**WHAT THE EXERCISE ASKS:** Please copy each line in the records below that contains the string "PxVolumeUsagePercentMetric".

---------- DATA FOR PROCESSING ----------

(* ===== verification/PxDemoPools.v ===== *)
(** The theorems of AutopilotRules and PxExpansion at work, on the cluster of
    PxDemo with an autopilot service. *)

From Stdlib Require Import Ascii.
From S2P Require Import Prelude GoStrings Errors Effects Float64 Strconv Task OpenStorageApi NodeRegistry AutopilotRules PxDriver PxExpansion PxNodeOps PxVolume PureDevices PxDemo.

Module PoolDemo.
Import PxDemo.

#[export] Instance demo_expansion : ExpansionEnv := {
  ParseQuantity := λ s, if decide (s = "10Gi") then Ok 10737418240 else Err (Errorf "quantities must match");
  f64_outside := λ _, 0;
  range_disks := map_to_list;
  range_labels := map_to_list;
}.

(** From 5 GB by half: 7.5 GB, then 11.25 GB, which is above 10 GB. *)
Example volume_estimate :
  EstimateVolumeExpand 5 (PVCRuleByTotalSize 10 50 "") 5000000000 0 = Ok (11250000000, 2).
Proof. vm_compute. reflexivity. Qed.

Lemma EstimateVolumeExpand_total_size_witness :
  ∃ k, first_reach (grow 50) (10 * GB) 5000000000 k ∧
    ∀ fuel, (k < fuel)%nat →
      EstimateVolumeExpand fuel (PVCRuleByTotalSize 10 50 "") 5000000000 0 =
        Ok (Nat.iter k (grow 50) 5000000000, Z.of_nat k).
Proof.
  apply (EstimateVolumeExpand_total_size 10 50 5000000000 0); unfold two64, GB; lia.
Defined.

(** One percent of 50 bytes is nothing. *)
Lemma EstimateVolumeExpand_stuck_witness :
  EstimateVolumeExpand 1000 (PVCRuleByTotalSize 1 1 "") 50 0 = Diverge.
Proof. apply (EstimateVolumeExpand_stuck 1 1 50 0 1000); unfold two64, GB; lia. Defined.

(** A usage rule that always matches stops at its maximal size. *)
Lemma EstimateVolumeExpand_max_size_witness :
  ∃ k size count, 5000000000 <= size <= 10737418240 ∧
    stops_after 1000 (expression PxVolumeUsagePercentMetric LabelSelectorOpGt ["0"]) 50 10737418240 5000000000 0 k (size, count) ∧
    ∀ fuel, (Z.to_nat (10737418240 - 5000000000) < fuel)%nat →
      EstimateVolumeExpand fuel (PVCRuleByUsageCapacity 0 50 "10Gi") 5000000000 1000 = Ok (size, count).
Proof.
  apply (EstimateVolumeExpand_max_size (PVCRuleByUsageCapacity 0 50 "10Gi")
    (expression PxVolumeUsagePercentMetric LabelSelectorOpGt ["0"]) "0" []
    {| Action_Name := VolumeSpecAction;
       Params := <[RuleMaxSize := "10Gi"]> {[RuleActionsScalePercentage := Itoa 50]} |} 50 10737418240
    5000000000 1000); try reflexivity; try (unfold two64; lia).
  - by left.
  - split_and!; reflexivity.
Defined.

Example max_size_estimate :
  EstimateVolumeExpand 5 (PVCRuleByUsageCapacity 0 50 "10Gi") 5000000000 1000 = Ok (10737418240, 2).
Proof. vm_compute. reflexivity. Qed.

(** *** A pool of two disks of 32 GiB *)

Definition disk (path : string) : StorageResource := {| Disk_Path := path; Disk_Medium := 1; Disk_Size := 32 * GiB |}.

Definition api_pool (size : Z) : ApiStoragePool :=
  {| Pool_Uuid := "p1"; Pool_Medium := 1; Pool_TotalSize := size; Pool_Used := 0; Pool_Labels := {["tier" := "gold"]} |}.

Definition pool64 : StoragePool :=
  {| SP_pool := api_pool (64 * GiB); SP_AtInit := api_pool (64 * GiB); SP_WorkloadSize := 0 |}.

Definition disk_node : StorageNode :=
  {| Id := "id1"; Hostname := "host1"; DataIp := "10.0.0.1"; MgmtIp := "10.0.0.1";
     SchedulerNodeName := "worker1"; NodeStatus := STATUS_OK; Pools := [api_pool (64 * GiB)];
     Disks := {["/dev/sdb" := disk "/dev/sdb"; "/dev/sdc" := disk "/dev/sdc"]}; NodeLabels := ∅ |}.

Definition disk_worker : Node := worker "worker1" "u1" "10.0.0.1" disk_node.

Lemma EstimatePoolExpandSize_total_size_witness :
  ∃ k, first_reach (pool_grow 25 2) (100 * GiB) (64 * GiB) k ∧
    ∀ fuel, (k < fuel)%nat →
      let t := Nat.iter k (pool_grow 25 2) (64 * GiB) in
      EstimatePoolExpandSize fuel (PoolRuleByTotalSize 100 25 RuleScaleTypeResizeDisk ∅) pool64 disk_worker =
        Ok (t - t mod GiB).
Proof.
  apply (EstimatePoolExpandSize_total_size 100 25 RuleScaleTypeResizeDisk ∅ pool64 disk_worker disk_node).
  - lia.
  - unfold two64. lia.
  - discriminate.
  - discriminate.
  - reflexivity.
  - vm_compute. discriminate.
  - vm_compute. reflexivity.
  - split; vm_compute; reflexivity.
  - vm_compute. discriminate.
  - vm_compute. discriminate.
Defined.

(** 96 GiB, then 144 GiB; a disk more and a disk more with [add-disk] *)
Example pool_estimates :
  EstimatePoolExpandSize 5 (PoolRuleByTotalSize 100 25 RuleScaleTypeResizeDisk ∅) pool64 disk_worker =
    Ok (144 * GiB) ∧
  EstimatePoolExpandSize 5 (PoolRuleByTotalSize 100 25 RuleScaleTypeAddDisk ∅) pool64 disk_worker =
    Ok (128 * GiB) ∧
  EstimatePoolExpandSize 5 (PoolRuleByAvailableCapacity 95 25 RuleScaleTypeAddDisk) pool64 disk_worker =
    Ok (128 * GiB).
Proof. vm_compute. done. Qed.

(** *** The whole validation *)

#[export] Instance demo_autopilot : AutopilotApi Demo := {
  ListAutopilotRules := mret [PoolRuleByTotalSize 100 25 RuleScaleTypeAddDisk {["tier" := "gold"]}];
  ListEvents := λ _, ask (λ w, Ok [ {| Reason := "Transition"; Message := "rule: Normal => Triggered";
                                       LastTimestamp := d_now w / Second |} ]);
  ListActionApprovals := λ _, mret ["approval-1"];
}.

(** The pools of the cluster are smaller than the rule asks for at first and
    the cluster never expands them, so the expected sizes are what they are. *)
Definition w_pools : Demo :=
  {| d_now := 0; d_px := mem; d_nodes := [sn1; sn2]; d_vols := []; d_up := true; d_looks := None |}.

Lemma ValidateStoragePools_success_witness :
  (ValidateStoragePools "" 5 w_pools).1 = Ok tt ∧
  (ListAutopilotRules w_pools = (Ok [], (ValidateStoragePools "" 5 w_pools).2) ∨
  ∃ rules w1 expected w2, ListAutopilotRules w_pools = (Ok rules, w1) ∧
    getExpectedPoolSizes "" 5 rules w1 = (Ok expected, w2) ∧
    ((∀ pool, worker_pool (ValidateStoragePools "" 5 w_pools).2 pool →
        Pool_TotalSize (SP_pool pool) = default 0 (expected !! Pool_Uuid (SP_pool pool))) ∨
     (∃ pool, worker_pool (ValidateStoragePools "" 5 w_pools).2 pool ∧
        default 0 (expected !! Pool_Uuid (SP_pool pool)) < Pool_TotalSize (SP_pool pool)))).
Proof.
  split; [vm_compute; reflexivity|].
  apply (ValidateStoragePools_success "" 5 w_pools (ValidateStoragePools "" 5 w_pools).2).
  vm_compute. reflexivity.
Defined.

Lemma WaitForAutopilotEvent_success_witness :
  ["Normal => Triggered"] ≠ [] ∧
  ∃ w1 events, ListEvents ("involvedObject.kind=AutopilotRule,involvedObject.name=" +:+ "pvc-total-10-scale-50") w1 =
      (Ok events, w0) ∧
    Exists (matching_event "Transition" ["Normal => Triggered"] (now w0 / Second)) events.
Proof.
  apply (WaitForAutopilotEvent_success (PVCRuleByTotalSize 10 50 "") "Transition" ["Normal => Triggered"] w0 w0).
  vm_compute. reflexivity.
Defined.

(** A rule for label [tier: gold] does not apply to a pool that has this label
    and another one whose name is [gold]. *)
Example label_of_value :
  let pool := {| SP_pool := {| Pool_Uuid := "p"; Pool_Medium := 0; Pool_TotalSize := 0; Pool_Used := 0;
                               Pool_Labels := {["tier" := "gold"; "gold" := "yes"]} |};
                 SP_AtInit := api_pool 0; SP_WorkloadSize := 0 |} in
  let rule := PoolRuleByTotalSize 100 25 RuleScaleTypeAddDisk {["tier" := "gold"]} in
  labels_match rule pool = false ∧ isAutopilotMatchStoragePoolLabels rule [pool] = true.
Proof. vm_compute. done. Qed.
End PoolDemo.
#[export] Instance cluster_autopilot : K8sAutopilotApi Cluster := {
  ListServices := ask (λ _, Ok [("portworx-service", "kube-system"); ("dns", "kube-system");
                                ("portworx-service", "portworx")]);
  ListPods := λ _ _, ask (λ _, Ok [pod "autopilot" "worker1" "10.0.0.2" []]);
  ListAutopilotRuleObjects := λ _, ask (λ _, Ok aros);
  ValidatePersistentVolumeClaimSize := λ _ _ _ _, mret tt;
  GetPodByName := λ name ns, ask (λ _, Ok (pod name "worker1" "10.0.0.2" []));
  pod_log_tail := λ _ _ _, ask (λ _, Ok "read: iops=0");
  show_rule := Rule_Name;
}.

Definition start : Cluster :=
  {| c_now := 0;
     c_px := {| nodeRegistry := ∅; refreshEndpoint := false; skipPXSvcEndpoint := false; token := "";
                namespace := ""; clusterManager := ""; sdkClients := ""; legacyClusterManager := "" |};
     c_k8s := {| NodeDriverName := "ssh"; VolDriverName := "pxd"; PureVolumes := false; eventsStorage := ∅;
                 defaultTorpedoLabel := {["creator" := "torpedo"]};
                 config := {| secretConfigMapName := ""; SecretType := ""; VaultAddress := ""; VaultToken := "";
                              PureSANType := ""; PureFADAPod := ""; RunCSISnapshotAndRestoreManyTest := false;
                              secureApps := [] |} |};
     c_namespaces := ∅ |}.

Definition options (labels : gmap string string) : ScheduleOptions :=
  {| AppKeys := []; CsiAppKeys := []; opt_Nodes := []; StorageProvisioner_ := ""; opt_AutopilotRule := no_rule;
     Scheduler := ""; opt_Labels := labels; PvcNodesAnnotation := []; PvcSize := 0; opt_Namespace := "";
     TopologyLabels := []; PureFAPodName := ""; Upgrade := false |}.
(* ===== verification/NodeDemo.v ===== *)
(** The theorems of NodeSSHProps, NodeVsphereProps and NodeCloud at work on the cluster of
    K8sAppDemo: its nodes are machines of vSphere, commands run in their debug pods, and IBM's
    command line answers for a pool of workers. *)

From Stdlib Require Import Ascii Sorting.Sorted.
From stdpp Require Import sorting.
From S2P Require Import Prelude GoStrings Errors Effects Regexp Strconv Task OpenStorageApi NodeRegistry AutopilotRules SpecFactory PxDriver K8sObjects VolumeDrivers K8sSpecs K8sNodes K8sHelm K8sCreate K8sApps PxExpansion K8sAutopilot PxNodeOps K8sCsi SchedOpsK8s SchedOpsProps NodeSSH NodeSSHProps NodeVsphere NodeVsphereProps NodeCloud PxDemo K8sDemo K8sAppDemo SchedOpsDemo.

Module NodeDemo.
Import K8sDemo (pod).
Import AppDemo.

(** *** Debug pods *)

Definition sda : device :=
  {| dev_path := "/dev/sda"; dev_labels := []; dev_size := "32G"; dev_mount := "/"; dev_fs := "ext4"; dev_type := "disk" |}.
Definition sdb : device :=
  {| dev_path := "/dev/sdb"; dev_labels := [Pair "pxpool" "0"; Pair "mdpoolid" "0"; Flag "mdvol"]; dev_size := "128G";
     dev_mount := ""; dev_fs := "btrfs"; dev_type := "disk" |}.

(** A token for pxctl, and no key for ssh *)
#[export] Instance node_files : SpecFiles := {
  walk_files := λ _, Ok [];
  ReadFile := Ok;
  yaml_reads := λ text, [text];
  Decode := λ _ text, Ok (new_object KDaemonSet text "" None);
  AddToScheme := λ _, Ok tt;
  render := λ _ text, Ok text;
  customConfig := ∅;
  Unmarshal_HelmRepo := λ _, Err (Errorf "not a repository");
  K8sSpecs.Getenv := λ name, if decide (name = "PXCTL_AUTH_TOKEN") then "secret"
                             else if decide (name = ibmAPIKey) then "key" else "";
}.

#[export] Instance node_csi : K8sCsiApi Store := {
  BuildConfigFromFlags := λ _, mret tt;
  InClusterConfig := mret tt;
  NewForConfig := mret tt;
  CreateSnapshot := mret;
  GetCsiSnapshot := λ _ _, throw not_found;
  CreateSnapshotClass := mret;
  DeleteSnapshotClass := λ _, mret tt;
  ListSnapshotClasses := mret [];
  GetPodsUsingPVC := λ _ _, mret [];
  RunCommandInPod := λ cmd _ _ _, mret (if decide (List.last cmd "" = SSH.lsblk_command) then lsblk_output [sda; sdb] else "done", None);
  exec_kubectl := λ _, mret ("", None);
  kube_CreatePod := λ p, mret (started p);
  kube_GetPod := λ _ _, throw not_found;
  kube_ListPods := λ _, mret [];
  kube_DeletePod := λ _ _, mret tt;
  pod_Phase := pod_Status;
  random_Intn := λ _, mret 0;
  show_app := SpecFactory.Key;
}.

#[export] Instance node_ops : K8sOpsApi Store := {
  core_GetNodeByName := λ _, mret (None, Some not_found);
  SearchNodeByAddresses := λ _, mret (None, None);
  GetPodsUsingPV := λ _, mret [];
  IsPodReady := λ _, true;
  pod_Labels := λ p, {["name" := pod_Name p]};
  pod_claims := λ _, [];
  pod_Containers := λ _, [];
  GetReplicaSet := λ _ _, mret None;
  driver_FindFiles := λ _ _ _, mret ("", None);
  core_GetServiceEndpoint := λ _ _, mret "";
  CreateJob := λ j, mret ("talisman", job_Namespace j);
  ListStorageClusters := λ ns, mret [];
  GetStorageCluster := λ _ _, mret ∅;
  dest_Instance := λ _, mret tt;
  dest_GetNodes := λ _, mret [];
  dest_IsNodeMaster := λ _, false;
  list_AutopilotRules := mret [];
  range_paths := map_to_list;
}.

#[export] Instance node_ssh : SshApi Store := {
  ssh_Dial := λ _ _, mret 0%nat;
  NewSession := λ _, mret 0%nat;
  RequestPty := λ _, mret tt;
  StderrPipe := λ _, mret 0%nat;
  StdoutPipe := λ _, mret 1%nat;
  session_Start := λ _ _, mret tt;
  session_Wait := λ _, mret tt;
  session_Close := λ _, mret tt;
  ReadAll := λ _, mret "";
  read_key_file := λ _, mret "";
  ParsePrivateKey := Ok;
  ValidateDaemonSet := λ _ _ _, mret tt;
  time_Parse_error := λ v, "cannot parse " +:+ v;
}.

#[export] Instance node_frame : SshFrame Store.
Proof. constructor; intros; intros w; simpl; split; done || lia. Qed.

Lemma ssh_driver_laws_witness : NodeDriverFrame Store (H0 := ssh_node_driver).
Proof. apply (ssh_driver_laws (W := Store)). Defined.

Definition node1 : Node := PxDemo.worker "worker1" "u1" "10.0.0.1" PxDemo.sn1.
Definition node2 : Node := PxDemo.worker "worker2" "u2" "10.0.0.2" PxDemo.sn2.

Definition debug_world : Store := with_pods [pod "web" "worker1" "10.0.0.1" []; pod "debug" "worker1" "10.0.0.1" []] start.

Definition one_minute : ConnectionOpts := conn_opts (1 * Minute) (10 * Second).

Lemma doCmd_context_witness :
  ∃ created deleted (w1 : Store),
    ran_in_pod node1 (SSH.create_context "secret") created w1 ∧ ran_in_pod node1 SSH.delete_context deleted debug_world.
Proof.
  destruct (doCmd_context node1 one_minute "pxctl status" debug_world "done" debug_world)
    as (w1 & w2 & created & deleted & _ & _ & _ & Hc & _ & Hd); [by vm_compute..|].
  exists created, deleted, w1. by split.
Defined.

Lemma GetBlockDrives_reads_witness :
  ∃ drives, SSH.GetBlockDrives node1 one_minute debug_world = (Ok drives, debug_world) ∧
    ∀ path dr, drives !! path = Some dr ↔ ∃ d, last_of path [sda; sdb] d ∧ dr = drive_of d.
Proof.
  apply (GetBlockDrives_reads node1 one_minute [sda; sdb] debug_world debug_world).
  - done.
  - done.
  - repeat constructor; by vm_compute.
  - by vm_compute.
Defined.

(** *** Machines *)

Definition vm1 : VirtualMachine := {| vm_Ref := "vm-1"; vm_Name := "machine 1" |}.
Definition vm2 : VirtualMachine := {| vm_Ref := "vm-2"; vm_Name := "machine 2" |}.
Definition px1 : Datastore := {| ds_Ref := "ds-1"; ds_Name := "px-1" |}.
Definition px2 : Datastore := {| ds_Ref := "ds-2"; ds_Name := "px-2" |}.

Definition disk (key unit size : Z) : VirtualDisk :=
  {| disk_Key := key; UnitNumber := Some unit; CapacityInKB := size; disk_Label := Some "disk";
     disk_Backing := Some {| FileName := "[px-1] disk.vmdk"; b_Datastore := Some "ds-1"; b_Uuid := "" |} |}.

Definition hardware : list Device := [None; Some (disk 2000 0 10); Some (disk 2001 1 100); Some (disk 2002 2 200)].

Definition not_less (less : VirtualDisk → VirtualDisk → bool) (a b : VirtualDisk) : Prop := less b a = false.

#[export] Instance not_less_dec less a b : Decision (not_less less a b).
Proof. unfold not_less. apply _. Defined.

#[export] Instance node_vsphere : VsphereApi Store := {
  url_Parse := Ok;
  govmomi_NewClient := λ _, mret 0%nat;
  DefaultDatacenter := λ _, mret (Some "dc", None);
  DatacenterList := λ _, mret ["dc"];
  VirtualMachineList := λ _, mret [vm1; vm2];
  finder_VirtualMachine := λ _ _, mret vm1;
  finder_Datastore := λ _ _, mret px1;
  DatastoreList := λ _, mret [px1; px2];
  guest_HostName := λ vm, mret (Some (if decide (vm_Ref vm = "vm-1") then "worker1" else "worker2"));
  guest_Net := λ vm, mret (Some [[if decide (vm_Ref vm = "vm-1") then "10.0.0.1" else "10.0.0.2"]]);
  config_hardware := λ _, mret (Some hardware);
  vm_UUID := λ vm, mret (vm_Ref vm);
  vm_Device := λ _, mret hardware;
  PowerState := λ _, mret Vsphere.poweredOn;
  PowerOn := λ _, mret 0%nat;
  PowerOff := λ _, mret 0%nat;
  vm_Destroy := λ _, mret 0%nat;
  WaitForResult := λ _, mret tt;
  RebootGuest := λ _, mret tt;
  ShutdownGuest := λ _, mret tt;
  RemoveDevice := λ _ _ _, mret tt;
  Reconfigure := λ _ _ _, mret 0%nat;
  Relocate := λ _ _, mret 0%nat;
  task_Wait := λ _, mret tt;
  ds_summary := λ _, mret (1024 * 1000, 1024 * 900);
  ds_parent := λ ds, mret (if decide (ds_Ref ds = "ds-1") then Some ("StoragePod", "pod-1") else None);
  sort_Slice := λ less, merge_sort (not_less less);
  range_sets := λ m, (map_to_list m).*2;
  range_configs := map_to_list;
  show_vm := vm_Name;
}.

#[export] Instance node_sort : DiskSortLaws Store.
Proof.
  constructor; intros less l; simpl; [apply merge_sort_Permutation|]. intros [Hasym Htrans].
  assert (Transitive (not_less less)) as Ht by (intros a b c; apply Htrans).
  assert (Total (not_less less)) as Hto.
  { intros a b. unfold not_less. destruct (less b a) eqn:E; [right; by apply Hasym|by left]. }
  by apply (StronglySorted_merge_sort (not_less less)).
Qed.

Definition vm_world : Store := set_px (with_registry {["u1" := node1; "u2" := node2]} (px start)) start.

Lemma connect_known_witness :
  ∃ nodes : list Node, nodes ≠ [] ∧ known_machines (Name <$> nodes) (Vsphere.connect vm_world).2.
Proof.
  assert (∀ vm, keeps_map (W := Store) (guest_HostName vm)) as Hg by done.
  assert (∀ f, keeps_map (W := Store) (VirtualMachineList f)) as Hl by done.
  assert (keeps_map (range_nodes (W := Store))) as Hn by done.
  destruct (connect_known Hg Hl Hn vm_world
              (Vsphere.connect vm_world).2) as (nodes & w1 & w2 & _ & Hne & Hk); [by vm_compute|]. by exists nodes.
Defined.

Lemma MoveDisks_success_witness :
  ∃ (w1 w2 : Store) vm, steps (Vsphere.change_disk OpAdd vm) [disk 2001 1 100; disk 2002 2 200] w1 w2.
Proof.
  destruct (MoveDisks_success node1 node2 vm_world (Vsphere.MoveDisks node1 node2 vm_world).2)
    as (src & tgt & devices & w1 & w2 & w3 & w4 & _ & _ & _ & Hd & _ & Ha & _); [by vm_compute|].
  injection Hd as <- _. by exists w3, w4, tgt.
Defined.


(** *** A pool of workers *)

Definition worker (id zone : string) : Worker :=
  {| WorkerID := id; ActualState := "deployed"; Health_State := "normal"; Health_Message := "Ready"; PoolName := "default";
     Location := zone; SubnetIDs := ["subnet-" +:+ zone] |}.

#[export] Instance node_cloud : CloudApi Store := {
  aws_NewSession := mret tt;
  DescribeInstances := mret [];
  SendCommand := λ _ _, mret None;
  ListCommandInvocations := λ _, mret ([], None);
  RebootInstances := λ _, mret tt;
  StopInstances := λ _, mret tt;
  TerminateInstances := λ _, mret tt;
  cloud_NewClient := mret tt;
  SetInstanceGroupSize := λ _ _ _, mret tt;
  GetInstanceGroupSize := λ _, mret 0;
  InspectInstanceGroup := mret [];
  ops_SetClusterVersion := λ _ _, mret tt;
  SetInstanceGroupVersion := λ _ _ _, mret tt;
  GetInstance := λ _, mret None;
  DeleteInstance := λ _ _, mret tt;
  ExecShell := λ cmd, mret ((if Contains cmd "jq" then "normal" else "", ""), None);
  Unmarshal_Worker := λ _, Ok (worker "w1" "z1");
  Unmarshal_Workers := λ _, Ok [worker "w1" "z1"; worker "w2" "z1"; worker "w3" "z2"];
  Unmarshal_Clusters := λ _, Ok [];
  Unmarshal_ClusterConfig := λ _, Ok {| config_ClusterID := "1"; ClusterName := "torpedo" |};
  range_zones := map_to_list;
}.

Definition pool_world : Store :=
  with_objects [new_object KConfigMap iksClusterInfoConfigMapName "kube-system" None] start.

Lemma AddWorkerPool_success_witness :
  ∃ clusterName (later : list Worker), ∀ worker, worker ∈ later → seen_ready (W := Store) clusterName worker.
Proof.
  destruct (AddWorkerPool_success "extra" 1 pool_world (AddWorkerPool "extra" 1 pool_world).2)
    as (name & workers & zones & later & w1 & w2 & w3 & w4 & w5 & _ & _ & _ & _ & _ & Hr); [done|by vm_compute|].
  by exists name, later.
Defined.
End NodeDemo.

----------

**REPLY:**
    stops_after 1000 (expression PxVolumeUsagePercentMetric LabelSelectorOpGt ["0"]) 50 10737418240 5000000000 0 k (size, count) ∧
    (expression PxVolumeUsagePercentMetric LabelSelectorOpGt ["0"]) "0" []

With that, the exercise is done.